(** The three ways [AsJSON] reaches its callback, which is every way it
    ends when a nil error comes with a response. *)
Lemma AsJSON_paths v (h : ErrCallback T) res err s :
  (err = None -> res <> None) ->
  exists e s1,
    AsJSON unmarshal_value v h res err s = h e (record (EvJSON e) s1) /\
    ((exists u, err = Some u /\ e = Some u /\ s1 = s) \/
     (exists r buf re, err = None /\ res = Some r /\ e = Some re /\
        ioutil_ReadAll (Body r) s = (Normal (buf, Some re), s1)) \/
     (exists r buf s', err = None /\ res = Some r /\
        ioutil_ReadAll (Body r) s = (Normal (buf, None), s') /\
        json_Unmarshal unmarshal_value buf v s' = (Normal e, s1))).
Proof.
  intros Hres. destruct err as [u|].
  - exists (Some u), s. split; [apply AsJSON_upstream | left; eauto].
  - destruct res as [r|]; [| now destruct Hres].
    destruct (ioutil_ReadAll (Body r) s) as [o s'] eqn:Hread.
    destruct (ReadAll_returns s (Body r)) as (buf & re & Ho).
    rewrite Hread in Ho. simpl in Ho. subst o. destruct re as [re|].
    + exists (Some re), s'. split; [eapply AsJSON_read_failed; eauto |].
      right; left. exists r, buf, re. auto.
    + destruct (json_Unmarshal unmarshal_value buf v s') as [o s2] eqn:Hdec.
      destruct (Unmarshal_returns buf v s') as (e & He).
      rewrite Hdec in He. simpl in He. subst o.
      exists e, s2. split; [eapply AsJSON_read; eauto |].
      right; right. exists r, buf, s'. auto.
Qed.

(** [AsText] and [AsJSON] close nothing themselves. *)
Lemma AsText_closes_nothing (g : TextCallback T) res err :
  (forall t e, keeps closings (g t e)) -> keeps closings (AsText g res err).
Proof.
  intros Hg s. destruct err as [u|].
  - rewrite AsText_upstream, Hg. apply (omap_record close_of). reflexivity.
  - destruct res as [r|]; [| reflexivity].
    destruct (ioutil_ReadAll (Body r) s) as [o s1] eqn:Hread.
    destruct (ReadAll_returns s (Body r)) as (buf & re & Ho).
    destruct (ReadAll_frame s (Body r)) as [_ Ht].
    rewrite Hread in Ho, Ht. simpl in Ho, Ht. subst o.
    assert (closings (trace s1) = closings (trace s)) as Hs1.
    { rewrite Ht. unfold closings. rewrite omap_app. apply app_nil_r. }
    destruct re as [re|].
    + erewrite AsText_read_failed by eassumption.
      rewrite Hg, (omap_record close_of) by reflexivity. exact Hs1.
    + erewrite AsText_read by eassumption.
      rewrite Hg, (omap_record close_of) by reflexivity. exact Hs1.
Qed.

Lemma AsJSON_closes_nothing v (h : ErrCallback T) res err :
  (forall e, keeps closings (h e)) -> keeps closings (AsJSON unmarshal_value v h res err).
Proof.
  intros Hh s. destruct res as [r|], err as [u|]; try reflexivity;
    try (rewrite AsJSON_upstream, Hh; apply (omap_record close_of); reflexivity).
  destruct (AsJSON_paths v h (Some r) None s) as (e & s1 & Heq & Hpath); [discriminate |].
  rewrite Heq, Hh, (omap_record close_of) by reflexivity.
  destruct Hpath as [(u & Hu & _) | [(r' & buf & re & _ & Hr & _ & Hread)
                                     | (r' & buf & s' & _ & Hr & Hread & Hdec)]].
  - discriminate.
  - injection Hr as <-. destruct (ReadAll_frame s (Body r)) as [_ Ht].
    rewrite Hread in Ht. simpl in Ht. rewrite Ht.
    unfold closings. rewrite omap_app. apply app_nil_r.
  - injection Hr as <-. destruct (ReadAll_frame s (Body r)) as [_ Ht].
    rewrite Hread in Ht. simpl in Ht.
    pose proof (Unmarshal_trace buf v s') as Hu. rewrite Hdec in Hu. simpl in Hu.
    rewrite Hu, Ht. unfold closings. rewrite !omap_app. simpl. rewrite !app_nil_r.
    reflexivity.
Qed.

# What this task involves:
Within the data above, the span starting at the line containing "- rewrite AsText_upstream, Hg." and ending at the line containing "rewrite Hread in Ho, Ht." is to be retyped exactly, with no other lines.

# Finished exercise:
  - rewrite AsText_upstream, Hg. apply (omap_record close_of). reflexivity.
  - destruct res as [r|]; [| reflexivity].
    destruct (ioutil_ReadAll (Body r) s) as [o s1] eqn:Hread.
    destruct (ReadAll_returns s (Body r)) as (buf & re & Ho).
    destruct (ReadAll_frame s (Body r)) as [_ Ht].
    rewrite Hread in Ho, Ht. simpl in Ho, Ht. subst o.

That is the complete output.